Activity Restrictions:
Patients are advised to avoid strenuous activity, heavy lifting (>10 lbs), and vigorous exercise for 2-4 weeks, with gradual return to normal activities
The exact duration depends on the extent of dissection and patient recovery.
Diet:
Diet is usually advanced as tolerated, starting with clear liquids and progressing to a regular diet as bowel function returns.
Wound Care:
Port sites are kept clean and dry
Patients are advised to monitor for signs of infection
Suture removal is usually not required if absorbable sutures are used and incisions are closed with steristrips.
Discharge Criteria:
Ambulatory, tolerating oral intake, pain controlled with oral analgesics, able to void, and with no significant signs of complications
Patients are typically discharged the same day or the next morning.
Complications
Early Complications:
Hematoma formation in the preperitoneal space or scrotum
seroma
wound infection at port sites
bleeding from dissection or tacker sites
urinary retention
nerve injury (e.g., lateral femoral cutaneous nerve) causing pain or paresthesia
inadvertent peritoneal entry with possible bowel injury
bowel injury (rare)
vascular injury (rare).
Late Complications:
Chronic groin pain (persistent or new onset)
mesh infection
mesh migration or shrinkage
hernia recurrence
persistent paresthesia
adhesions
scrotal swelling
phantom testis syndrome (rare).
Prevention Strategies:
Meticulous dissection to avoid vascular and nerve injury
careful identification and reduction of hernia sac
judicious use of mesh fixation devices
adequate mesh coverage of the MPO
proper port placement to avoid injury
prompt diagnosis and management of complications
Adherence to surgical technique and patient selection criteria.
Key Points
Exam Focus:
Understanding the anatomical layers involved in TEP dissection (endoabdominal fascia, transversalis fascia, peritoneum)

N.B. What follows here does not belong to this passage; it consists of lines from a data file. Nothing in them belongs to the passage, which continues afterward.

(** [MapTo] with the nil pointer to [Reader] as witness, with a nil
    [ReaderRef], with an integer, and with a nil [Loop]. *)
Lemma MapTo_panics_iff_witness :
  injectors (single []) !! 0 = Some (mkInjector [] None)
  /\ MapTo 1 0 file Reader_ptr (single []) = Ok 0 (single [(Reader, file)])
  /\ MapTo 1 0 file ReaderRef_nil (single []) = Ok 0 (single [(Reader, file)])
  /\ (exists msg, MapTo 1 0 file (int_ 3) (single []) = Panic msg)
  /\ MapTo 1 0 file Loop_nil (single []) = Timeout.
Proof.
  assert (H : injectors (single []) !! 0 = Some (mkInjector [] None))
    by by_running.
  split; [exact H |]. split; [| split; [| split]].
  - destruct (proj1 (proj2 (MapTo_panics_iff (U:=types) 1 0 (single []) _ file
                              Reader_ptr H))
                (TBase t_Reader) 1) as [Hrun _]; [| lia |].
    { change (TypeOf Reader_ptr) with (Some (TPtr (TBase t_Reader))).
      apply (denotes_elem (U:=types)); [reflexivity |].
      apply (denotes_here (U:=types)). reflexivity. }
    rewrite Hrun. by_running.
  - destruct (proj1 (proj2 (MapTo_panics_iff (U:=types) 1 0 (single []) _ file
                              ReaderRef_nil H))
                (TBase t_Reader) 1) as [Hrun _]; [| lia |].
    { change (TypeOf ReaderRef_nil) with (Some (TBase t_ReaderRef)).
      apply (denotes_elem (U:=types)); [reflexivity |].
      apply (denotes_here (U:=types)). reflexivity. }
    rewrite Hrun. by_running.
  - apply (proj1 (MapTo_panics_iff (U:=types) 1 0 (single []) _ file (int_ 3) H) 0).
    + discriminate.
    + lia.
    + change (TypeOf (int_ 3)) with (Some (TBase t_int)).
      intros (I & j & HI). inversion HI; subst; discriminate.
  - apply (proj2 (proj2 (MapTo_panics_iff (U:=types) 1 0 (single []) _ file
                           Loop_nil H)) (TBase t_Loop)).
    + reflexivity.
    + exact Loop_endless.
Defined.
(** X22: a pass of the migration carries the legacy fields over.  For each
    of member -> member_username, task -> task_title and amount ->
    task_payout: when the record has the old key and not the new one, the
    migrated record holds the old value under the new key and the old key is
    gone. *)
Theorem migration_carries_legacy_fields fuel d v v' n old new :
  NoDup (Dict.keys v) ->
  migrate_entry fuel d v = Migrated v' n ->
  In (old, new) legacy_keys ->
  Dict.mem old v = true -> Dict.mem new v = false ->
  Dict.get new v' = Dict.get old v /\ Dict.mem old v' = false.
Proof.
  intros Hnd H Hin Ho Hn. apply migrate_entry_inv in H.
  destruct H as (v1 & v2 & v3 & v4 & v5 & n1 & n2 & n3 & n4 & n5
                 & S1 & S2 & S3 & S4 & S5 & S6).
  apply coadmin_stage_spec in S1. destruct S1 as (G1 & _ & _ & _ & D1).
  apply admin_stage_spec in S2. destruct S2 as (G2 & _ & _ & _ & D2).
  pose proof (D2 (D1 Hnd)) as Hnd2.
  pose proof (rename_key_spec "member" "member_username" _ _ _ _ Hnd2
                ltac:(discriminate) S3)
    as (Hnd3 & _ & G3 & _ & R3 & _).
  pose proof (rename_key_spec "task" "task_title" _ _ _ _ Hnd3
                ltac:(discriminate) S4)
    as (Hnd4 & _ & G4 & _ & R4 & _).
  pose proof (rename_key_spec "amount" "task_payout" _ _ _ _ Hnd4
                ltac:(discriminate) S5)
    as (Hnd5 & _ & G5 & _ & R5 & _).
  apply proof_file_stage_spec in S6. destruct S6 as (G6 & _).
  assert (T2 : forall k, k <> "coadmin_username" -> k <> "status" ->
                         k <> "approved_by_admin" ->
                         Dict.get k v2 = Dict.get k v).
  { intros k K1 K2 K3. rewrite G2, G1; auto. }
  simpl in Hin. destruct Hin as [E|[E|[E|[]]]]; inversion E; subst; clear E.
  - destruct R3 as (Hg & Hm & _);
      [rewrite (mem_get_eq _ _ v); [exact Hn|apply T2; discriminate]
      |rewrite (mem_get_eq _ _ v); [exact Ho|apply T2; discriminate]|].
    split.
    + rewrite G6, G5, G4, Hg by discriminate. apply T2; discriminate.
    + rewrite (mem_get_eq _ _ v3); [exact Hm|].
      rewrite G6, G5, G4 by discriminate. reflexivity.
  - destruct R4 as (Hg & Hm & _);
      [rewrite (mem_get_eq _ _ v);
       [exact Hn|rewrite G3 by discriminate; apply T2; discriminate]
      |rewrite (mem_get_eq _ _ v);
       [exact Ho|rewrite G3 by discriminate; apply T2; discriminate]|].
    split.
    + rewrite G6, G5, Hg, G3 by discriminate. apply T2; discriminate.
    + rewrite (mem_get_eq _ _ v4); [exact Hm|].
      rewrite G6, G5 by discriminate. reflexivity.
  - destruct R5 as (Hg & Hm & _);
      [rewrite (mem_get_eq _ _ v);
       [exact Hn|rewrite G4, G3 by discriminate; apply T2; discriminate]
      |rewrite (mem_get_eq _ _ v);
       [exact Ho|rewrite G4, G3 by discriminate; apply T2; discriminate]|].
    split.
    + rewrite G6, Hg, G4, G3 by discriminate. apply T2; discriminate.
    + rewrite (mem_get_eq _ _ v5); [exact Hm|].
      rewrite G6 by discriminate. reflexivity.
Qed.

Recognizing the boundaries of preperitoneal dissection
Knowledge of mesh types, fixation methods, and their indications
Differentiating TEP from TAPP and open repairs
Management of specific complications like cord lipomas or obturator hernias during TEP.
Clinical Pearls:
Adequate preperitoneal space creation is crucial for safe dissection and mesh placement
Careful identification of the peritoneum is paramount to avoid injury
Bilateral TEP can be performed safely in one session
The use of coated meshes may reduce chronic groin pain but increases cost.
Common Mistakes:
Inadequate dissection leading to poor mesh coverage or mesh folding
Injury to the spermatic cord structures
Missing indirect hernia component
Failure to secure the mesh adequately leading to migration
Over-dissection of the peritoneum leading to increased risk of injury
Incorrect port placement causing iatrogenic injury.